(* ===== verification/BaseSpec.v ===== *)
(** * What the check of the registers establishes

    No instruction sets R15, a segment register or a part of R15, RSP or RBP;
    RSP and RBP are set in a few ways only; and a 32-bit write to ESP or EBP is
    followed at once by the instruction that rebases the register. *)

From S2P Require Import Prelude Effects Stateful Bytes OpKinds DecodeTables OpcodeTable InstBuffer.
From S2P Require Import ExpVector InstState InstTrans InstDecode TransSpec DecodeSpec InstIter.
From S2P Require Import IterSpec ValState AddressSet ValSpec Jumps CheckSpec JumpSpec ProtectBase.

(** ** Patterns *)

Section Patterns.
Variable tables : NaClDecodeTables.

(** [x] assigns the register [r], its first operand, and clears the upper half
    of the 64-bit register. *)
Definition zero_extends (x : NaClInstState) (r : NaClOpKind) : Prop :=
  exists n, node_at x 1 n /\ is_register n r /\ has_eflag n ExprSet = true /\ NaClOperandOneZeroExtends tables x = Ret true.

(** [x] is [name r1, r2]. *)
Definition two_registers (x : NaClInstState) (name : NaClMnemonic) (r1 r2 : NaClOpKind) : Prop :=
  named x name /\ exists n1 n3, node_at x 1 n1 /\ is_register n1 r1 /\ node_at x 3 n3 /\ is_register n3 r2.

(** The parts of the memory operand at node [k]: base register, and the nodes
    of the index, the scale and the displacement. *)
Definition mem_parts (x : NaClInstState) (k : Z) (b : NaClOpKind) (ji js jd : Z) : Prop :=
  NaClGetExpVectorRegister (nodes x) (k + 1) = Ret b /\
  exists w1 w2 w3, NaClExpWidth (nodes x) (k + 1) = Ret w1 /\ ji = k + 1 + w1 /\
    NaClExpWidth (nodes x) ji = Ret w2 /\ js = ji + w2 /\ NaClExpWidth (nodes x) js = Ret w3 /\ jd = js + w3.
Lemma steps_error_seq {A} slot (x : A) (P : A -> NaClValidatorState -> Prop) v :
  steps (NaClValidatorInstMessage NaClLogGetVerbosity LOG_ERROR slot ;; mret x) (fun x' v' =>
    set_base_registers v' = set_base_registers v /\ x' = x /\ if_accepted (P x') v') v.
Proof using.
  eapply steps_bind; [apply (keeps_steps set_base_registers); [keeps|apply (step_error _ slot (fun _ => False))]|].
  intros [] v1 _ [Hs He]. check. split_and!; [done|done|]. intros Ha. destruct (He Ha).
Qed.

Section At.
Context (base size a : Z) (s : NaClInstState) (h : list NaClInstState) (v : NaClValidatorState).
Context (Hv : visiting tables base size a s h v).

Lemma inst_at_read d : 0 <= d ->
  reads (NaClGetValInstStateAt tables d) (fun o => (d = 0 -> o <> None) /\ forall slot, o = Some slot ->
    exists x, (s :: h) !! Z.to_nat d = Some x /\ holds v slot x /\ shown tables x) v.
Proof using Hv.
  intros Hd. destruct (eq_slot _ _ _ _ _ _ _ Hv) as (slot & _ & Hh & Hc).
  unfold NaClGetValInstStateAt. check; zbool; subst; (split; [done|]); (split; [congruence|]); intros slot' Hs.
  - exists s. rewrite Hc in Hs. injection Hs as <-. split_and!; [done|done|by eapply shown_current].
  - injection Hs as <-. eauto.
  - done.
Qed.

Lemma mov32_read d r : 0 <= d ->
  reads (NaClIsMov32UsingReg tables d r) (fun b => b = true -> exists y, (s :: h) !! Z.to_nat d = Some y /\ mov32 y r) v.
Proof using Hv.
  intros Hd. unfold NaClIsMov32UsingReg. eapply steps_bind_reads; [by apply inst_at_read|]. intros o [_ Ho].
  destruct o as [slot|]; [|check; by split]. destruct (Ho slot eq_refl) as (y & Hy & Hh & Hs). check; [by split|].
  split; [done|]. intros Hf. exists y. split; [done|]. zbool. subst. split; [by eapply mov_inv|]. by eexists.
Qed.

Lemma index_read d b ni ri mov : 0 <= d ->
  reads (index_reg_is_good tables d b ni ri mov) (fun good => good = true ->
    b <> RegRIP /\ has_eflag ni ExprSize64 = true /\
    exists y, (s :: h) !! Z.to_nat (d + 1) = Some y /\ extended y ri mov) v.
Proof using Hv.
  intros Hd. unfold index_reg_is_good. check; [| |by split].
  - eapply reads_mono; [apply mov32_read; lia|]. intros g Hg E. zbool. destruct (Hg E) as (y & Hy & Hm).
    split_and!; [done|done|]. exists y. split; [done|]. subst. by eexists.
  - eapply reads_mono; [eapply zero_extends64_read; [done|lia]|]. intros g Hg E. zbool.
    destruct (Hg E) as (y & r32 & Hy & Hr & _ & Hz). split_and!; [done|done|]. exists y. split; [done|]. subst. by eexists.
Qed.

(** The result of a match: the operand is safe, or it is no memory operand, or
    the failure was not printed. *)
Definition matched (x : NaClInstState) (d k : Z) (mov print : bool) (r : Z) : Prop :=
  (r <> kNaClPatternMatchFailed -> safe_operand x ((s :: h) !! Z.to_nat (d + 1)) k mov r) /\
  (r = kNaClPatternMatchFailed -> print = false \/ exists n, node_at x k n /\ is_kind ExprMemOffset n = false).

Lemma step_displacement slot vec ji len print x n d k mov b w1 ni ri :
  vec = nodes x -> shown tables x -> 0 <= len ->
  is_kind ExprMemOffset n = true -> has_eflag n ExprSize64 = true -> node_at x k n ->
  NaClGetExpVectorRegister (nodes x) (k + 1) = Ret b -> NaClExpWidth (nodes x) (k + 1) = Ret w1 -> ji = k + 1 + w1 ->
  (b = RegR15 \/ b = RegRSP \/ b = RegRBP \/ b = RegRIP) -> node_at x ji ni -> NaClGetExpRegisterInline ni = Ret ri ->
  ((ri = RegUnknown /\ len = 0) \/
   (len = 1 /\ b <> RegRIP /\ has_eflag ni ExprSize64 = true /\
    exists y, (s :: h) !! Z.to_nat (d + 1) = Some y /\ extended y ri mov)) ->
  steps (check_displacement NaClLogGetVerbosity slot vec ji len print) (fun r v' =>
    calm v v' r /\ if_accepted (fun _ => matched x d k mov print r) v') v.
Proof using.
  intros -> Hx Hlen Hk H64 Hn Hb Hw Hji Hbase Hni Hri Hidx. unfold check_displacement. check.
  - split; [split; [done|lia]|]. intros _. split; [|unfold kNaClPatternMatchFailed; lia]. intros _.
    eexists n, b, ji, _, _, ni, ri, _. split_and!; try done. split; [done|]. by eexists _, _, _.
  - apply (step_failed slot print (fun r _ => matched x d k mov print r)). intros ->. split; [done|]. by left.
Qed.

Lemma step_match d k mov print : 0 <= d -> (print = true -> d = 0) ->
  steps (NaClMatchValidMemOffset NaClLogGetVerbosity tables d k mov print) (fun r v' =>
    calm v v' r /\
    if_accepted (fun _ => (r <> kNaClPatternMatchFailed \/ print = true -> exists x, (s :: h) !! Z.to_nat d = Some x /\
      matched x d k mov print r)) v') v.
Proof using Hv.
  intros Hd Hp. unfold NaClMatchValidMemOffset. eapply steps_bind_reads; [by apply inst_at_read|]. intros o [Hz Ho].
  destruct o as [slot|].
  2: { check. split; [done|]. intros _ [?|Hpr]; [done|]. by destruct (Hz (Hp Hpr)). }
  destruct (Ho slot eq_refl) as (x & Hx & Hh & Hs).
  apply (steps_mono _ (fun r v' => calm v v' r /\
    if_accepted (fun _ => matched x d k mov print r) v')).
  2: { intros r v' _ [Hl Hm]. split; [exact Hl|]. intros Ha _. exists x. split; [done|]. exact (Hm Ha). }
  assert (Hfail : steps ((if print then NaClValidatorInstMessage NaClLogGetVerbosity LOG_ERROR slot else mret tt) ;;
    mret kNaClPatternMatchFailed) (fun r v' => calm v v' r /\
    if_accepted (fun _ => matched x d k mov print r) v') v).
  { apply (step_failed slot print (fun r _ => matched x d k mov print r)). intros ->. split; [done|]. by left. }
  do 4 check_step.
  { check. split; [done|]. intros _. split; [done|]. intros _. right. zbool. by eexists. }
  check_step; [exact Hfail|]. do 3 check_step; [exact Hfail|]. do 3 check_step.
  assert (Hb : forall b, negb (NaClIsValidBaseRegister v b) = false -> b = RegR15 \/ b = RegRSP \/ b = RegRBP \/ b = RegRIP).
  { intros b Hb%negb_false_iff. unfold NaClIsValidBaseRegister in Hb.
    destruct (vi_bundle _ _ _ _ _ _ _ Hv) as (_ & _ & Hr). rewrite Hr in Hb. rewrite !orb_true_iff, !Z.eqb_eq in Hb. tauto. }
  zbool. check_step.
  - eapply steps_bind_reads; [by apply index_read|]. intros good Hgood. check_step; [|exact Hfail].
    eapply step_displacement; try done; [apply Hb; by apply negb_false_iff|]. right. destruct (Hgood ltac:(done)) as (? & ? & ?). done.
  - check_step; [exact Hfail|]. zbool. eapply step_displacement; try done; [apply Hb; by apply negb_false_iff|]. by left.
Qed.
◇ ◇ ◇ ◇ ◇ ◇ ◇
# PROBLEM TO SOLVE
Starting at the line above that contains "destruct o as [slot|].", write out each line exactly until the line that contains "intros r v'" has been written, and stop there.

# THE COMPLETED TASK
  destruct o as [slot|].
  2: { check. split; [done|]. intros _ [?|Hpr]; [done|]. by destruct (Hz (Hp Hpr)). }
  destruct (Ho slot eq_refl) as (x & Hx & Hh & Hs).
  apply (steps_mono _ (fun r v' => calm v v' r /\
    if_accepted (fun _ => matched x d k mov print r) v')).
  2: { intros r v' _ [Hl Hm]. split; [exact Hl|]. intros Ha _. exists x. split; [done|]. exact (Hm Ha). }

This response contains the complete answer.